Generalized additive model

In statistics, a generalized additive model (GAM) is a generalized linear model in which the linear predictor depends linearly on unknown smooth functions of some predictor variables, and interest focuses on inference about these smooth functions. GAMs were originally developed by Trevor Hastie and Robert Tibshirani^[1] to blend properties of generalized linear models with additive models.

The model relates a univariate response variable, Y, to some predictor variables, x_i. An exponential family distribution is specified for Y (for example normal, binomial or Poisson distributions) along with a link function g (for example the identity or log functions) relating the expected value of Y to the predictor variables via a structure such as

g(\operatorname {E} (Y))=\beta _{0}+f_{1}(x_{1})+f_{2}(x_{2})+\cdots +f_{m}(x_{m}).\,\!

The functions f_i may be functions with a specified parametric form (for example a polynomial, or a spline depending on the levels of a factor variable) or may be specified non-parametrically, or semi-parametrically, simply as 'smooth functions', to be estimated by non-parametric means. So a typical GAM might use a scatterplot smoothing function, such as a locally weighted mean, for f₁(x₁), and then use a factor model for f₂(x₂). This flexibility to allow non-parametric fits with relaxed assumptions on the actual relationship between response and predictor, provides the potential for better fits to data than purely parametric models, but arguably with some loss of interpretability.

Theoretical background

It had been known since the 1950s (via. the Kolmogorov–Arnold representation theorem) that any multivariate function could be represented as sums and compositions of univariate functions.

f({\vec {x}})=\sum _{q=0}^{2n}\Phi _{q}(\sum _{p=1}^{n}\phi _{q,p}(x_{p}))

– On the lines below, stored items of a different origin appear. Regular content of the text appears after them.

(* ===== verification/SinkConf.v ===== *)
(** The configuration of sink groups
    ([crates/wp-config/src/{sinks,structure}]): expectations, instances, groups,
    and the building of a group from its route file, its defaults and the
    connectors it names; the infrastructure groups.

    Outside of this: reading and parsing the files (what they hold is an
    argument), the wildcard of [wildmatch], the text formats of the data model,
    the parser of filter conditions and the factories of the plugins. *)
From Stdlib Require Import ZArith Lia String Ascii.
From Stdlib Require Import Floats.SpecFloat.
From stdpp Require Import prelude gmap strings pretty.
From S2P Require Import Prelude F64 Text Tags ConfParams.
Local Open Scope string_scope.
Local Open Scope list_scope.
Local Open Scope Z_scope.

(** ** Expectations *)

Record SinkExpectOverride := mkExpect {
  ratio : option spec_float; tol : option spec_float; e_min : option spec_float; e_max : option spec_float }.
Definition SinkExpectOverride_default : SinkExpectOverride := mkExpect None None None None.

(** [RangeInclusive::contains] *)
Definition in_range (lo hi : Z) (x : spec_float) : bool := fle (as_f64 lo) x && fle x (as_f64 hi).
Definition opt_test {A} (f : A -> bool) (o : option A) : bool := match o with Some x => f x | None => true end.

Inductive ExpectError := RatioRange | TolRange | MinRange | MaxRange | MinAboveMax | MixedStyles.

Unfortunately, though the Kolmogorov–Arnold representation theorem asserts the existence of a function of this form, it gives no mechanism whereby one could be constructed. Certain constructive proofs exist, but they tend to require highly complicated (i.e. fractal) functions, and thus are not suitable for modeling approaches. It is not clear that any step-wise (i.e. backfitting algorithm) approach could even approximate a solution. Therefore, the Generalized Additive Model^[1] drops the outer sum, demands instead that the function belong to a simpler class.

f({\vec {x}})=\Phi (\sum _{p=1}^{n}\phi _{p}(x_{p}))

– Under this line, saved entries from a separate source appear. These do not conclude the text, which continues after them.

(* ===== verification/ConfLaws.v ===== *)
(** What the configuration guarantees ([ConfParams], [SinkConf], [SourceConf]):
    merged parameters respect the allow list whatever the order of iteration,
    parameters survive the way through TOML, a group is built exactly from its
    route file, connectors have one definition. *)
From Stdlib Require Import ZArith Lia String Ascii.
From Stdlib Require Import Floats.SpecFloat.
From stdpp Require Import prelude gmap strings pretty.
From S2P Require Import Prelude F64 Text Tags ConfParams SinkConf SourceConf.
Local Open Scope string_scope.
Local Open Scope list_scope.
Local Open Scope Z_scope.
Local Open Scope wp_scope.

(** ** Merging *)

(** An override that may be made of [base]. *)
Definition override_ok (guard : string -> option MergeError) (base : ParamMap) (k : string) (v : Json) : Prop :=
  guard k = None /\ (forall d, base !! k = Some d -> json_type_label d = json_type_label v).

(** What is wrong with one that may not. *)
Definition override_fault (guard : string -> option MergeError) (base : ParamMap) (k : string) (v : Json) (e : MergeError) : Prop :=
  guard k = Some e \/
  (guard k = None /\ exists d, base !! k = Some d /\ json_type_label d <> json_type_label v /\
    e = TypeMismatch k (json_type_label d) (json_type_label v)).

Lemma merge_loop_spec guard base l : NoDup l.*1 ->
  match merge_loop guard base l with
  | inl m => (forall k v, (k, v) ∈ l -> override_ok guard base k v) /\ m = list_to_map l ∪ base
  | inr e => exists k v, (k, v) ∈ l /\ override_fault guard base k v e
  end.
Proof.
  revert base. induction l as [|[k v] l IH]; intros base Hd; cbn [merge_loop].
  - split; [intros k v Hk; by apply not_elem_of_nil in Hk|]. by rewrite list_to_map_nil, (left_id_L ∅ (∪)).
  - cbn [fmap list_fmap fst] in Hd. apply NoDup_cons in Hd as [Hk Hd]. destruct (guard k) as [e|] eqn:Eg.
    { exists k, v. split; [by left|by left]. }
    assert (forall j w, (j, w) ∈ l -> j <> k) as Hne.
    { intros j w Hj ->. apply Hk. apply list_elem_of_fmap. by exists (k, w). }
    assert (forall e : MergeError, (exists j w, (j, w) ∈ l /\ override_fault guard (<[k:=v]> base) j w e) ->
      exists j w, (j, w) ∈ (k, v) :: l /\ override_fault guard base j w e) as Herr.
    { intros e (j & w & Hj & Hf). exists j, w. split; [by right|]. pose proof (Hne j w Hj) as Hjk.
      unfold override_fault in *. by rewrite lookup_insert_ne in Hf by done. }
    assert (forall m, (forall d, base !! k = Some d -> json_type_label d = json_type_label v) ->
      (forall j w, (j, w) ∈ l -> override_ok guard (<[k:=v]> base) j w) /\ m = list_to_map l ∪ <[k:=v]> base ->
      (forall j w, (j, w) ∈ (k, v) :: l -> override_ok guard base j w) /\ m = list_to_map ((k, v) :: l) ∪ base) as Hok.
    { intros m Hty [Hl ->]. split.
      - intros j w Hj. apply elem_of_cons in Hj as [[= -> ->]|Hj]; [by split|].
        pose proof (Hl j w Hj) as [Hg Ht]. split; [done|]. intros d Hd'. apply Ht. rewrite lookup_insert_ne; [done|].
        intros ->. by apply (Hne j w).
      - rewrite list_to_map_cons, <- insert_union_l, insert_union_r; [done|]. by apply not_elem_of_list_to_map. }
    specialize (IH (<[k:=v]> base) Hd). destruct (base !! k) as [d|] eqn:Ed.
    + destruct (String.eqb_spec (json_type_label d) (json_type_label v)) as [Et|Et].
      * destruct (merge_loop guard (<[k:=v]> base) l) as [m|e]; [|by apply Herr]. apply Hok; [|done]. by intros d' [= <-].
      * exists k, v. split; [by left|]. right. split; [done|]. by exists d.
    + destruct (merge_loop guard (<[k:=v]> base) l) as [m|e]; [|by apply Herr]. by apply Hok.
Qed.

Section Iter.
Variable iter : ParamMap -> list (string * Json).
Hypothesis Hiter : IterLaw iter.

Lemma iter_spec m : NoDup (iter m).*1 /\ list_to_map (iter m) = m /\ forall k v, (k, v) ∈ iter m <-> m !! k = Some v.
Proof.
  pose proof (Hiter m) as Hp. assert (NoDup (iter m).*1) as Hd by (rewrite Hp; apply NoDup_fst_map_to_list).
  split_and!; [done| |].
  - rewrite <- (list_to_map_to_list m) at 2. by apply list_to_map_proper.
  - intros k v. rewrite Hp. apply elem_of_map_to_list.
Qed.

(** Every merge: it succeeds exactly when each override may be made, and then
    the overrides win. *)
Lemma merge_iff guard base o m :
  merge_loop guard base (iter o) = inl m <-> (forall k v, o !! k = Some v -> override_ok guard base k v) /\ m = o ∪ base.
Proof.
  destruct (iter_spec o) as (Hd & Ho & Hin). pose proof (merge_loop_spec guard base (iter o) Hd) as Hs. rewrite Ho in Hs.
  destruct (merge_loop guard base (iter o)) as [m'|e]; split.
  - intros [= <-]. destruct Hs as [H1 H2]. split; [|done]. intros k v Hk. apply H1. by apply Hin.
  - intros [_ ->]. by destruct Hs as [_ ->].
  - done.
  - intros [H1 _]. destruct Hs as (k & v & Hk & Hf). apply Hin in Hk. destruct (H1 k v Hk) as [Hg Ht].
    destruct Hf as [Hf|(_ & d & Hd' & Hne & _)]; [congruence|]. destruct (Hne (Ht d Hd')).
Qed.

Lemma merge_error guard base o e :
  merge_loop guard base (iter o) = inr e -> exists k v, o !! k = Some v /\ override_fault guard base k v e.
Proof.
  destruct (iter_spec o) as (Hd & _ & Hin). intros E. pose proof (merge_loop_spec guard base (iter o) Hd) as Hs. rewrite E in Hs.
  destruct Hs as (k & v & Hk & Hf). exists k, v. split; [by apply Hin|done].
Qed.
End Iter.

Lemma allowed_in allow k : allowed allow k = true <-> k ∈ allow.
Proof.
  unfold allowed. rewrite existsb_exists. split.
  - intros (x & Hx & E). apply String.eqb_eq in E as ->. by apply list_elem_of_In.
  - intros Hk. exists k. split; [by apply list_elem_of_In|apply String.eqb_refl].
Qed.

(** What a key of a sink's parameters may be. *)
Definition sink_key_ok (allow : list string) (k : string) : Prop :=
  k ∈ allow /\ k <> "params" /\ k <> "params_override" /\ k <> "stream_tag_field" /\ k <> "wp_meta_disable".
Definition source_key_ok (allow : list string) (k : string) : Prop :=
  (k ∈ allow \/ k = "stream_tag_field") /\ k <> "params" /\ k <> "params_override".

Lemma sink_guard_none allow k : sink_merge_guard allow k = None <-> sink_key_ok allow k.
Proof.
  unfold sink_merge_guard, sink_key_ok, is_nested_field_blacklisted, is_source_only_runtime_field, is_group_only_runtime_field.
  rewrite <- allowed_in.
  destruct (String.eqb_spec k "params"), (String.eqb_spec k "params_override"), (String.eqb_spec k "stream_tag_field"),
    (String.eqb_spec k "wp_meta_disable"), (allowed allow k); cbn; intuition congruence.
Qed.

This is traditionally written as either

q({\vec {x}})=g^{-1}(\sum _{i}f_{i}(x_{i}))

or

g(q({\vec {x}}))=\sum _{i}f_{i}(x_{i})

depending on whether or not $g$ is invertible, and whether it is easier to transform the raw data, or transform the model projections.

When this function is approximating the expectation of some observed quantity, it could be written as

g(\operatorname {E} (Y))=\beta _{0}+f_{1}(x_{1})+f_{2}(x_{2})+\cdots +f_{m}(x_{m}).\,\!

Which is the standard formulation of a Generalized Additive Model. It was then shown^[1] that the backfitting algorithm will always converge for these functions.

Generality

Most models are actually a subclass of GAM, since this family is hugely broad. However, more importantly, though not every phenomenon could be approximated well by a GAM, every phenomenon can (at least in principle) be well approximated by a sum of GAMs. So in some sense, a GAM is totally general. In the hierarchy of models, there is nothing above a sum of GAMs, that's as general as models can be.

Non-parametric GAMs

The original GAMs were a form of Nonparametric regression, and estimated using the backfitting algorithm,^[1] which provides a very general modular estimation method capable of using a wide variety of smoothing methods to estimate the $fᵢ (xᵢ)$ . The advantage of non-parametric models is that they are easy and efficient to fit. A disadvantage is that backfitting is difficult to integrate with well founded methods for choosing the degree of smoothness of the $fᵢ (xᵢ)$ . This is analogous to problems in semi-parametric models related to choosing the allowed complexity (i.e. number of parameters) of allowable models.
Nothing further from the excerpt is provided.